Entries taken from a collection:
▼

(* ===== verification/RadixGang.v ===== *)
(** * The radix tree: gang lookup

    [__lookup] finds some of the wanted items from an index on; the calls of one
    gang lookup together find them all, in order, up to the number asked for. *)

From stdpp Require Import prelude numbers list gmap.
From Stdlib Require Import ZArith Lia.
From S2P Require Import Prelude Radix RadixFacts RadixOps RadixRoot.

#[local] Set Default Goal Selector "!".
#[local] Open Scope Z_scope.

Module RadixGang.
Import Radix RadixFacts RadixOps RadixRoot.

(** ** The loop *)

Lemma rounds_inv {S R} (body : S → outcome (S + R)) (I : S → Prop) (m : S → Z) (Q : R → Prop) :
  (∀ s, I s → ∃ x, body s = Ok x ∧
     match x with inl s' => I s' ∧ m s' < m s | inr r => Q r end) →
  ∀ n s, I s → ∃ x, rounds n body s = Ok x ∧
     match x with inl s' => I s' ∧ m s' + 2 ^ Z.of_nat n <= m s | inr r => Q r end.
Proof.
  intros Hbody. induction n as [|n IH]; intros s Hs; cbn [rounds].
  - destruct (Hbody s Hs) as ([s'|r] & -> & Hx); eexists; (split; [done|]); [|done].
    destruct Hx. split; [done|]. cbn. lia.
  - destruct (IH s Hs) as ([s'|r] & -> & Hx); cbn; [|by eexists].
    destruct Hx as [Hs' Hm]. destruct (IH s' Hs') as ([s2|r] & -> & Hx2); [|by eexists].
    eexists. split; [done|]. destruct Hx2. split; [done|].
    rewrite Nat2Z.inj_succ, Z.pow_succ_r by lia. lia.
Qed.

Lemma rounds_done {S R} (body : S → outcome (S + R)) (I : S → Prop) (m : S → Z) (Q : R → Prop) n s :
  (∀ s, I s → ∃ x, body s = Ok x ∧
     match x with inl s' => I s' ∧ m s' < m s | inr r => Q r end) →
  (∀ s, I s → 0 <= m s) → I s → m s < 2 ^ Z.of_nat n →
  ∃ r, rounds n body s = Ok (inr r) ∧ Q r.
Proof.
  intros Hbody Hm0 Hs Hm. destruct (rounds_inv body I m Q Hbody n s Hs) as ([s'|r] & E & Hx); [|eauto].
  destruct Hx as [Hs' Hle]. specialize (Hm0 _ Hs'). lia.
Qed.

(** ** Lists of selected items *)

Section select.
Context (f g : Z → option Z).

Lemma omap_seqZ_app a n m :
  0 <= n → 0 <= m → omap f (seqZ a (n + m)) = omap f (seqZ a n) ++ omap f (seqZ (a + n) m).
Proof. intros. rewrite seqZ_app by done. apply omap_app. Qed.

▲

What needs to be done: Where a line above holds the word "RadixGang", copy it.

Task answer:
(* ===== verification/RadixGang.v ===== *)
Module RadixGang.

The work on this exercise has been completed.